* [Input for this task]:
Lemma wp_delete_saved now h ks rest fuel st l m :
  jlist st = Some l → saved l = first ks → chain (jobs st) (ks ++ rest) →
  NoDup (e_loc <$> ks ++ rest) → NoDup (e_wf <$> ks ++ rest) →
  Forall (λ e, wfs st !! e_wf e = Some (e_val e)) (ks ++ rest) → (length rest < fuel)%nat →
  wp (delete_saved fuel now h st (last_of ks) (first rest)) (λ st' m', m' = m ∧
    jlist st' = Some (set_saved (first (ks ++ filter (kept now h) rest)) l) ∧
    saved_rep st' (ks ++ filter (kept now h) rest) ∧
    (∀ p, p ∉ e_loc <$> ks ++ rest → jobs st' !! p = jobs st !! p) ∧
    (∀ a, a ∉ e_wf <$> rest → wfs st' !! a = wfs st !! a) ∧
    (∀ e, e ∈ rest → ¬ kept now h e → jobs st' !! e_loc e = None)) m.
Proof.
  revert ks fuel st l. induction rest as [|e rest IH]; intros ks fuel st l Hl Hsv Hc Hnd Hwnd Hw Hf.
  { destruct fuel; simpl; wp_step; rewrite app_nil_r in *; (split_and!; try done;
      [by rewrite Hl, <-Hsv; destruct l| |by intros e ?%elem_of_nil]);
      (split; try done; unfold saved_of; by rewrite Hl). }
  destruct fuel as [|fuel]; [simpl in Hf; lia|]. simpl in Hf.
  pose proof (chain_mid _ _ _ _ Hc) as He. simpl. wp_step. apply (wp_deref _ _ _ _ He). simpl timestamp.
  replace ((h =? 0) || (e_time e <? now - h)) with (negb (bool_decide (kept now h e))).
  2:{ unfold kept. destruct (Z.eqb_spec h 0), (Z.ltb_spec (e_time e) (now - h)); simpl;
      case_bool_decide; lia || done. }
  rewrite filter_cons. destruct (decide (kept now h e)) as [Hk|Hk].
  - rewrite bool_decide_true by done. simpl negb. cbv iota. wp_step. rewrite Hl. wp_step.
    replace (match saved l with Some _ => l | None => set_saved (Some (e_loc e)) l end)
      with (set_saved (first (ks ++ [e])) l).
    2:{ rewrite Hsv, first_snoc. destruct (first ks) eqn:Hfk; [rewrite <-Hsv; by destruct l|done]. }
    assert (ks ++ e :: rest = (ks ++ [e]) ++ rest) as Eapp by (by rewrite <-app_assoc).
    rewrite Eapp in Hc, Hnd, Hwnd, Hw. simpl next. rewrite <-(last_of_app ks e).
    eapply wp_mono; [apply (IH (ks ++ [e]) fuel (set_jlist (set_saved (first (ks ++ [e])) l) st)
      (set_saved (first (ks ++ [e])) l)); try done; lia|].
    intros st' m1 (-> & Hl' & Hsr & Hj & Hws & Hgone). rewrite <-app_assoc in Hl', Hsr. split_and!; [done|done|done| | |].
    + intros p Hp. apply Hj. by rewrite <-app_assoc.
    + intros a Ha. apply Hws. simpl in Ha. set_solver.
    + intros x [->|Hx]%elem_of_cons Hno; [done|]. by apply Hgone.
  - rewrite bool_decide_false by done. simpl negb. cbv iota. simpl wf. wp_step.
    assert (wfs st !! e_wf e = Some (e_val e)) as Hwe by (by apply Forall_app in Hw as [_ [? _]%Forall_cons]).
    eapply wp_mono; [by apply (wp_free_workflow st (e_wf e) (e_val e))|]. intros st1 m1 [-> ->].
    set (ws := partial_alter _ _ _). simpl next.
    destruct (NoDup_unlink e_loc _ _ _ Hnd) as [Hnd' Hno]. destruct (NoDup_unlink e_wf _ _ _ Hwnd) as [Hwnd' Hwno].
    assert (Forall (λ x, ws !! e_wf x = Some (e_val x)) (ks ++ rest)) as Hw'.
    { apply Forall_app in Hw as [Hw1 [_ Hw2]%Forall_cons]. apply Forall_forall. intros x Hx. unfold ws.
      rewrite lookup_partial_alter_ne.
      - apply elem_of_app in Hx as [Hx|Hx]; [exact (proj1 (Forall_forall _ _) Hw1 x Hx)|].
        exact (proj1 (Forall_forall _ _) Hw2 x Hx).
      - intros Heq. apply Hwno. rewrite Heq. by apply list_elem_of_fmap_2. }
    pose proof (chain_release _ _ _ _ Hc Hnd) as Hrel.
    assert (∃ js', chain js' (ks ++ rest) ∧ js' !! e_loc e = None ∧
      (∀ p, p ∉ e_loc <$> ks ++ e :: rest → js' !! p = jobs st !! p) ∧
      ∀ Q, wp (delete_saved fuel now h (Store js' ws (unused st) (jlist st)) (last_of ks) (first rest)) Q m →
      wp (st0 ← (match last_of ks with
            | Some _ => write_next (last_of ks) (first rest) (free_job (e_loc e) (set_wfs ws st))
            | None => mret (free_job (e_loc e) (set_wfs ws st)) end);
          delete_saved fuel now h st0 (last_of ks) (first rest)) Q m) as (js' & Hc' & Hje & Hjs & Hgo).
    { destruct (last_of ks) as [p|] eqn:Hp.
      - destruct Hrel as (j & Hj & Hc'). eexists. split_and!; [exact Hc'| | |].
        + assert (p ≠ e_loc e) by (intros ->; by rewrite lookup_delete_eq in Hj).
          rewrite lookup_insert_ne by done. apply lookup_delete_eq.
        + apply last_of_in in Hp. intros q Hq. rewrite fmap_app in Hq. rewrite lookup_insert_ne, lookup_delete_ne.
          * done.
          * intros <-. apply Hq, elem_of_app. right. left.
          * intros <-. apply Hq, elem_of_app. by left.
        + intros Q HQ. unfold write_next. wp_step. wp_step. wp_step. wp_step. simpl jobs.
          apply (wp_deref _ _ _ _ Hj). wp_step. exact HQ.
      - eexists. split_and!; [exact Hrel|apply lookup_delete_eq| |].
        + intros q Hq. apply lookup_delete_ne. intros <-. apply Hq. rewrite fmap_app. set_solver.
        + intros Q HQ. wp_step. wp_step. exact HQ. }
    apply Hgo. eapply wp_mono; [apply (IH ks fuel _ l); try done; lia|].
    intros st' m1 (-> & Hl' & Hsr & Hj & Hws & Hgone). split_and!; [done|done|done| | |].
    + intros p Hp. rewrite Hj; [by apply Hjs|]. intros Hin. apply Hp. rewrite fmap_app in Hin |- *. set_solver.
    + intros a Ha. simpl in Ha. rewrite Hws by set_solver. simpl. apply lookup_partial_alter_ne. set_solver.
    + intros x [->|Hx]%elem_of_cons Hnk; [|by apply Hgone]. by rewrite Hj.
Qed.

(** [oph_delete_saved_jobs_from_job_list] releases exactly the saved jobs older
    than the hysteresis (all of them when it is zero), keeps the others linked in
    order, and touches no other node. *)
Theorem delete_saved_correct (now h : Z) (st : store) (sv : list entry) (l : oph_job_list) (m : mem) :
  jlist st = Some l → saved_rep st sv →
  wp (oph_delete_saved_jobs_from_job_list now h st) (λ r _,
    r.1 = OPH_JOB_LIST_OK ∧ saved_rep r.2 (filter (kept now h) sv) ∧
    (∀ e, e ∈ sv → ¬ kept now h e → jobs r.2 !! e_loc e = None) ∧
    (∀ p, p ∉ e_loc <$> sv → jobs r.2 !! p = jobs st !! p) ∧
    ∃ p, jlist r.2 = Some (set_saved p l)) m.
Proof.
  intros Hl [Hs Hc Hnd Hwnd Hw]. unfold oph_delete_saved_jobs_from_job_list. rewrite Hl. wp_step.
  assert (saved l = first sv) as -> by (unfold saved_of in Hs; by rewrite Hl in Hs).
  eapply wp_mono; [apply (wp_delete_saved now h [] sv _ _ (set_saved None l)); try done|].
  { unfold fuel_of. pose proof (chain_length _ _ Hc Hnd). simpl. lia. }
  intros st' m1 (-> & Hl' & Hsr & Hj & _ & Hgone). wp_step. split_and!; try done. by eexists.
Qed.

(** The same two jobs, saved. *)
Definition sample_saved : store :=
  Store (jobs sample_store) (wfs sample_store) 3 (Some (JList None None (Some 1%nat) 0)).

Lemma delete_saved_correct_witness :
  filter (kept 60 20) sample_entries = [Entry 2 50 2 (sample_wf 8 "async")] ∧
  wp (oph_delete_saved_jobs_from_job_list 60 20 sample_saved) (λ r _,
    r.1 = OPH_JOB_LIST_OK ∧ saved_rep r.2 (filter (kept 60 20) sample_entries) ∧
    (∀ e, e ∈ sample_entries → ¬ kept 60 20 e → jobs r.2 !! e_loc e = None) ∧
    (∀ p, p ∉ e_loc <$> sample_entries → jobs r.2 !! p = jobs sample_saved !! p) ∧
    ∃ p, jlist r.2 = Some (set_saved p (JList None None (Some 1%nat) 0))) [].
Proof.
  split; [vm_compute; reflexivity|].
  apply (delete_saved_correct 60 20 sample_saved sample_entries (JList None None (Some 1%nat) 0) []); [done|].
  destruct sample_holds as [Hh _]. split; [done|apply Hh..].
Defined.

End JobList.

* [Exercise objective]: From the material above, copy out every line bearing the string "with".

* [Solution to this exercise]:
  replace ((h =? 0) || (e_time e <? now - h)) with (negb (bool_decide (kept now h e))).
    replace (match saved l with Some _ => l | None => set_saved (Some (e_loc e)) l end)
      with (set_saved (first (ks ++ [e])) l).
      wp (st0 ← (match last_of ks with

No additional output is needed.